W grudniu ub. roku Sąd Okręgowy w Szczecinie uniewinnił Jurczyka i jego ówczesny zarząd. Od wyroku odwołała się prokuratura, która zarzuciła sądowi niższej instancji błędną ocenę dowodów. Według niej nie było uzasadnienia do zerwania rokowań w sprawie sprzedaży gruntów miejskich.

Zarząd Szczecina z Jurczykiem na czele zerwał 12 lat temu umowę na sprzedaż gruntu z niemiecką firmą Euroinvest Saller. Decyzja władz miasta oznaczała wypłatę firmie blisko 10 mln zł odszkodowania. Zdaniem prokuratury było to narażenie gminy na znaczną stratę.

Sprawa ciągnie się od ponad czterech lat. Pierwszy proces rozpoczął się w 2006 r. przed sądem rejonowym, który uznał w lipcu 2007 r., że Jurczyk i Wieczorek narazili miasto na straty w wyniku wypłaty niemieckiej firmie odszkodowania. Późniejszą decyzją sądu okręgowego sprawa trafiła jednak do ponownego rozpoznana. Poprzedni wyrok, skazujący Jurczyka i jego zastępcę, został uchylony.

Jurczyk i Wieczorek skazani zostali wtedy na kary po dwa lata więzienia w zawieszeniu na pięć lat oraz wysokie grzywny. Sąd nakazał im też, by solidarnie, w ciągu czterech lat spłacili 5 mln zł gminie, która poniosła straty. Obydwaj dostali też zakaz zajmowania stanowisk w organach państwowych i samorządowych przez najbliższe cztery lata.

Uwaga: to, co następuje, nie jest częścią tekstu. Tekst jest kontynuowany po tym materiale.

(* ===== verification/Json.v ===== *)
(** * JSON texts: [json.dumps] and [json.loads]

    The store compares and keeps the text of a document, so the text is modelled: the
    printer with the options the code uses (compact separators, sorted keys, no ASCII
    escaping) and the parser.  [loads_dumps] is the round trip: reading a printed
    document gives it back with the keys of every dict sorted. *)

From S2P Require Import Prelude PyNum PyVal.

(** ** Printing *)

Definition json_escape (c : ascii) : string :=
  let b := byte_of c in
  if b =? 34 then String "\"%char (String c "")
  else if b =? 92 then "\\"
  else if b =? 10 then "\n" else if b =? 13 then "\r" else if b =? 9 then "\t"
  else if b =? 12 then "\f" else if b =? 8 then "\b"
  else if b <? 32 then "\u00" +:+ hex2 b
  else String c "".

Definition json_quote (s : string) : string :=
  String double_quote (sconcat_map json_escape s +:+ String double_quote "").

Definition json_float (f : spec_float) : string :=
  match f with
  | S754_nan => "NaN"
  | S754_infinity s => if s then "-Infinity" else "Infinity"
  | _ => f_repr f
  end.

Definition key_le {B} (a b : string * B) : bool := sleb a.1 b.1.

(** [json.dumps(v, ensure_ascii=False, separators=(",", ":"), sort_keys=True)]. *)
Fixpoint dumps (v : pyval) : string :=
  match v with
  | PNone => "null"
  | PBool b => if b then "true" else "false"
  | PInt z => int_str z
  | PFloat f => json_float f
  | PStr s => json_quote s
  | PList l => "[" +:+ join "," (List.map dumps l) +:+ "]"
  | PDict d =>
      "{" +:+ join "," (List.map (fun kv => json_quote kv.1 +:+ ":" +:+ kv.2)
                          (isort key_le (List.map (fun kv => (kv.1, dumps kv.2)) d))) +:+ "}"
  end.
(** The lost rows are exactly those below the oldest row of the table. *)
Lemma log_lost s hist r :
  log_inv s hist -> revisions s <> [] -> In r hist ->
  (~ In r (revisions s) <-> r_revision r < oldest_revision s).
Proof.
  intros Hl Hne Hr. pose proof (log_sorted _ _ Hl) as Hs. destruct Hl as [[k Hk] Hn _ _].
  assert (StronglySorted revision_lt hist) as Hh by by eapply count_up_sorted.
  destruct (revisions s) as [|o l] eqn:E; [done|]. rewrite (oldest_head s o l E) by by rewrite E.
  rewrite Hk in *. apply in_app_or in Hr. destruct (StronglySorted_app_inv _ _ _ Hh) as (_ & Hol & Hall).
  inversion Hol as [|? ? _ Ho]; subst.
  assert (forall x, In x k -> r_revision x < r_revision o) as Hkx.
  { intros x Hx. apply (proj1 (List.Forall_forall _ _) Hall) in Hx. by apply Forall_inv in Hx. }
  assert (forall x, In x (o :: l) -> r_revision o <= r_revision x) as Hox.
  { intros x [->|Hx]; [lia|]. apply (proj1 (List.Forall_forall _ _) Ho) in Hx. unfold revision_lt in Hx. lia. }
  split.
  - intros Hnot. destruct Hr as [Hr|Hr]; [auto|done].
  - intros Hlt Hin. specialize (Hox r Hin). lia.
Qed.


(** A table that keeps two rows, so that the third save prunes. *)
Definition tiny_cfg : settings :=
  {| revision_max_rows := 2; revision_max_age_days := 1; revision_prune_interval := 5;
     wal_checkpoint_interval := 60 |}.
Definition tiny_store0 : store := run_store (initialize tiny_cfg (tz := demo_zone) (demo_clock 0) [] "ok" None).
Definition tiny_save (t : Z) (v : pyval) (s : store) : store :=
  catch (fst <$> save tiny_cfg (tz := demo_zone) (demo_clock t) "portmaps.json" v s) s.
Definition tiny_store : store := tiny_save 20 (PInt 2) (tiny_save 10 (PInt 1) tiny_store0).
Definition tiny_change (v : pyval) : list change :=
  [{| c_entity := "document"; c_operation := "replace"; c_key := "portmaps.json"; c_payload := v |}].
Definition tiny_hist : list row :=
  (new_rows (tz := demo_zone) (demo_clock 0) 0 [baseline]
   ++ new_rows (tz := demo_zone) (demo_clock 10) 1 (tiny_change (PInt 1)))
  ++ new_rows (tz := demo_zone) (demo_clock 20) 2 (tiny_change (PInt 2)).

Lemma tiny_evolves : evolves tiny_cfg (tz := demo_zone) tiny_store tiny_hist.
Proof.
  apply (ev_save tiny_cfg (demo_clock 20) "portmaps.json" (PInt 2) (tiny_save 10 (PInt 1) tiny_store0) _ _ 3).
  - apply (ev_save tiny_cfg (demo_clock 10) "portmaps.json" (PInt 1) tiny_store0 _ _ 2).
    + apply (ev_create tiny_cfg (demo_clock 0) [] "ok"). vm_compute. reflexivity.
    + repeat constructor; vm_compute; reflexivity.
    + vm_compute. reflexivity.
    + vm_compute. reflexivity.
  - repeat constructor; vm_compute; reflexivity.
  - vm_compute. reflexivity.
  - vm_compute. reflexivity.
Defined.
Ltac solve_json :=
  repeat first
    [ assumption
    | match goal with |- json_ok (PDict (_ :: _)) => constructor; [unfold nodup_keys; cbn|] end
    | match goal with |- List.NoDup (_ :: _) => constructor; [cbn; intuition discriminate|] end
    | match goal with |- List.Forall _ (_ :: _) => apply List.Forall_cons; cbn [fst snd] end
    | constructor ].

(** A save that succeeds: the document reads back with its keys sorted, and nothing else of
    the world changes but the announced revisions. *)
Lemma save_json_read {S : Type} `{DocStoreLaws S} k v (w w' : world S) :
  str_in k ["state.json"; "devices.json"] = false -> plain v ->
  save_json k v w = (Ok tt, w') -> doc_read k (w_docs w') = Some (sort_keys v).
Proof.
  intros Hk Hv. unfold save_json. rewrite Hk.
  destruct (doc_save _ _ _ _) as [[s r]|e] eqn:Es; [|done]. intros [= <-]. by eapply doc_read_save.
Qed.

(** Whatever the outcome, a save of another document keeps the store well-formed. *)
Lemma save_json_ok {S : Type} `{DocStoreLaws S} k v r (w w' : world S) :
  str_in k ["state.json"; "devices.json"] = false -> plain v -> doc_ok (w_docs w) ->
  save_json k v w = (r, w') -> doc_ok (w_docs w').
Proof.
  intros Hk Hv Hw. unfold save_json. rewrite Hk.
  destruct (doc_save _ _ _ _) as [[s n]|e] eqn:Es; intros [= <- <-]; [by eapply doc_save_ok|done].
Qed.

(** A save of a value that is not a device list never fails. *)
Lemma save_json_total {S : Type} `{DocStoreLaws S} k v (w : world S) :
  str_in k ["state.json"; "devices.json"] = false -> json_ok v -> doc_ok (w_docs w) ->
  exists w', save_json k v w = (Ok tt, w') /\ doc_ok (w_docs w') /\ w_ms w' = w_ms w
             /\ w_draws w' = w_draws w /\ w_mem w' = w_mem w.
Proof.
  intros Hk Hv Hw. unfold save_json. rewrite Hk.
  destruct (doc_save_total {| wall := w_ms w / 1000; mono := w_mono w |} k v (w_docs w) Hv Hw) as (s & r & Hs).
  { intros ->. done. }
  rewrite Hs. eexists. split; [done|]. split; [|done]. eapply doc_save_ok; [by apply json_ok_plain|done..].
Qed.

Sąd rejonowy umorzył natomiast postępowania wobec pozostałych pięciu osób oskarżonych w tej sprawie, uznając, że miały one mniejszy zakres kompetencji i nie miały pełnego wglądu do dokumentacji związanej z umową sprzedaży ziemi.

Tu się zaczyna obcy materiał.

(* ===== verification/Services.v ===== *)
(** * Helpers of the service modules

    The conversions that [lab_ddns.py], [stun_service.py], [wireguard_service.py], [router/ipv6]
    and [router/firewall_automation.py] share under the names [_text], [_int] and [_now_text]. *)

From S2P Require Import Prelude PyNum PyVal PyTime HubValues Json Storage Hub.

(** [_text]: [str(value or "").strip()]. *)
Definition text_of (v : pyval) : string := strip (str_or_empty v).

(** [_int]: [int(value)], or the default for a [TypeError] or a [ValueError]; an infinite float
    raises [OverflowError], which is not caught. *)
Definition caught_by_int (e : exn) : bool := str_in (exn_class e) ["TypeError"; "ValueError"].

Definition int_or (v : pyval) (dflt : Z) : result Z :=
  match py_int v with
  | Ok n => Ok n
  | Err e => if caught_by_int e then Ok dflt else Err e
  end.

(** [_safe_int]: the same, not below zero. *)
Definition safe_int (v : pyval) (dflt : Z) : result Z :=
  match py_int v with
  | Ok n => Ok (Z.max 0 n)
  | Err e => if caught_by_int e then Ok dflt else Err e
  end.

(** [time.strftime("%Y-%m-%dT%H:%M:%SZ", time.gmtime())]. *)
Definition utc_text (seconds : Z) : string := format_date seconds +:+ "T" +:+ format_clock seconds +:+ "Z".

Lemma safe_int_int n d : 0 <= n -> safe_int (PInt n) d = Ok n.
Proof. intros Hn. unfold safe_int. cbn. by rewrite Z.max_r. Qed.

Lemma safe_int_nonneg v d n : 0 <= d -> safe_int v d = Ok n -> 0 <= n.
Proof. intros Hd. unfold safe_int. destruct (py_int v); [intros [= <-]; lia|]. destruct (caught_by_int _); [by intros [= <-]|done]. Qed.

Lemma text_of_str s : text_of (PStr s) = strip s.
Proof. unfold text_of, str_or_empty. simpl. destruct (nonempty s) eqn:E; [done|]. by apply nonempty_false in E as ->. Qed.

(** [d[k]]. *)
Definition KeyError (key : string) : exn := Exn "KeyError" (repr_str key).
Definition item (d : dict) (k : string) : result pyval :=
  match dget d k with Some v => Ok v | None => Err (KeyError k) end.

(** [[dict(row) for row in rows if isinstance(row, dict)]]. *)
Definition dict_rows (rows : pyval) : result (list dict) :=
  l ← py_iter rows; Ok (omap (fun v => match v with PDict d => Some d | _ => None end) (l : list pyval)).

(** [min(hi, max(lo, n))]. *)
Definition clamp (lo hi n : Z) : Z := Z.max lo (Z.min hi n).

(** The first of several field values that is true, or the last one, as a text. *)
Definition text_first (vs : list pyval) : string := text_of (fold_right por PNone vs).

Section ServiceHub.
Context {S : Type} (E : env).

(** [uuid.uuid4().hex]: a draw of 16 bytes. *)
Definition uuid_hex : hub S string := token_hex E 16.
Definition utc_now : hub S string := now ← epoch; mret (utc_text now).
End ServiceHub.
(* ===== verification/AgentQueue.v ===== *)
(** * The command queues of the service Agents

    The STUN and the WireGuard service keep their commands in documents of one shape and hand
    them to the router in one way ([agent_commands] and [agent_ack] of [stun_service.py] and
    [wireguard_service.py]): a poll takes pending commands and commands that were delivered a
    while ago without an acknowledgement, at most five times each. *)

From S2P Require Import Prelude PyNum PyVal PyTime HubValues Json Storage Hub Services.

Definition read_commands (raw : pyval) : result (list dict) :=
  match raw with PDict d => dict_rows (get_or d "commands" (PList [])) | _ => Ok [] end.

Definition is_open (row : dict) : bool := is_text (get row "status") "pending" || is_text (get row "status") "delivered".

(** Delivered at least 15 seconds ago and less than five times. *)
Definition retry_due (now : Z) (row : dict) : result bool :=
  if is_text (get row "status") "delivered" then
    at_ ← int_or (get row "deliveredEpoch") 0;
    if 15 <=? now - at_ then attempts ← int_or (get row "attempts") 0; mret (attempts <? 5) else Ok false
  else Ok false.

Definition handed_out (now : Z) (now_text : string) (row : dict) : result dict :=
  attempts ← int_or (get row "attempts") 0;
  mret (dset "attempts" (PInt (attempts + 1)) (dset "deliveredEpoch" (PInt now) (dset "deliveredAt" (PStr now_text)
          (dset "status" (PStr "delivered") row)))).

(** Acknowledgements by command id; an empty one counts as none. *)
Definition ack_map (rows : list pyval) : dict :=
  dict_of (omap (fun v => match v with PDict row => Some (text_of (get row "id"), v) | _ => None end) rows).
Definition acknowledge (now : string) (values : dict) (row : dict) : dict :=
  match get values (text_of (get row "id")) with
  | PDict ack => if truthy (PDict ack)
                 then dset "finishedAt" (PStr now) (dset "result" (get ack "result")
                        (dset "status" (PStr (if truthy (get ack "ok") then "done" else "failed")) row))
                 else row
  | _ => row
  end.
Definition acknowledged (values : dict) (row : dict) : bool := truthy (get values (text_of (get row "id"))).

Section Poll.
(** Whether a command is due for a router, and the fields the router gets. *)
Context (due : Z -> string -> dict -> result bool) (keys : list string).

Definition picked (row : dict) : dict := List.map (fun k => (k, get row k)) keys.

(** The rows after a poll and the commands handed out, at most [limit] of them. *)
Fixpoint hand_out (now : Z) (now_text router : string) (limit : nat) (rows : list dict) : result (list dict * list dict) :=
  match rows with
  | [] => Ok ([], [])
  | row :: rows' =>
      match limit with
      | O => Ok (rows, [])
      | S n =>
          ready ← due now router row;
          if ready : bool then
            row' ← handed_out now now_text row;
            x ← hand_out now now_text router n rows';
            mret (row' :: x.1, picked row' :: x.2)
          else x ← hand_out now now_text router limit rows'; mret (row :: x.1, x.2)
      end
  end.
End Poll.

(** ** The documents of a service *)

Section Documents.
Context {S : Type} `{DocStore S} (file : string).

Definition load_queue : hub S (list dict) := raw ← load_json file (PDict [("commands", PList [])]); lift (read_commands raw).
Definition save_queue (rows : list dict) : hub S unit := save_json file (PDict [("commands", PList (List.map PDict rows))]).

(** [agent_commands] once the router and the limit are known. *)
Definition poll_queue (due : Z -> string -> dict -> result bool) (ks : list string) (router : string) (limit : nat) : hub S (list dict) :=
  now ← epoch;
  now_text ← utc_now;
  commands ← load_queue;
  '(rows, out) ← lift (hand_out due ks now now_text router limit commands);
  _ ← (match out with [] => mret tt | _ => save_queue rows end);
  mret out.

(** [agent_ack]: how many commands were acknowledged. *)
Definition ack_queue (acks : list pyval) : hub S Z :=
  let values := ack_map acks in
  commands ← load_queue;
  now ← utc_now;
  let changed := List.filter (acknowledged values) commands in
  _ ← (match changed with [] => mret tt | _ => save_queue (List.map (acknowledge now values) commands) end);
  mret (Z.of_nat (List.length changed)).
End Documents.

(** ** What a poll does *)

(** The fields of a command the queue works with. *)
Record command_sane (row : dict) : Prop := {
  cs_plain : plain (PDict row);
  cs_status : exists s, get row "status" = PStr s;
  cs_attempts : exists n, get row "attempts" = PInt n /\ 0 <= n <= 5;
  cs_pending : is_text (get row "status") "pending" = true -> get row "attempts" = PInt 0;
  cs_delivered : is_text (get row "status") "delivered" = true -> exists t, get row "deliveredEpoch" = PInt t;
}.

Definition attempts_of (row : dict) : Z := match get row "attempts" with PInt n => n | _ => 0 end.
Definition delivered_at (row : dict) : Z := match get row "deliveredEpoch" with PInt n => n | _ => 0 end.
Definition is_pending (row : dict) : bool := is_text (get row "status") "pending".

(** A sane command may go out: it waits, or it went out at least 15 seconds ago and less than five
    times. *)
Definition may_go (now : Z) (row : dict) : Prop :=
  is_pending row = true \/ is_text (get row "status") "delivered" = true /\ delivered_at row + 15 <= now /\ attempts_of row < 5.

W ub.r. sąd okręgowy uniewinniając oskarżonych w uzasadnieniu stwierdził, iż ówczesny zarząd dochował pełnej staranności przy podejmowaniu decyzji i podjął ją zgodnie ze swymi kompetencjami i wiedzą. Sąd uznał także, że unieważnienie rokowań było uzasadnione i korzystniejsze dla miasta.

W grudniu 2003 r. Sąd Najwyższy uznał, że umowę z firmą zawarto skutecznie, a odstępstwo od niej, skutkujące jej zerwaniem, było nieuzasadnione. Zasądził na rzecz spółki 5 mln zł odszkodowania od miasta wraz z ustawowymi odsetkami, co dało kwotę blisko 10 mln zł.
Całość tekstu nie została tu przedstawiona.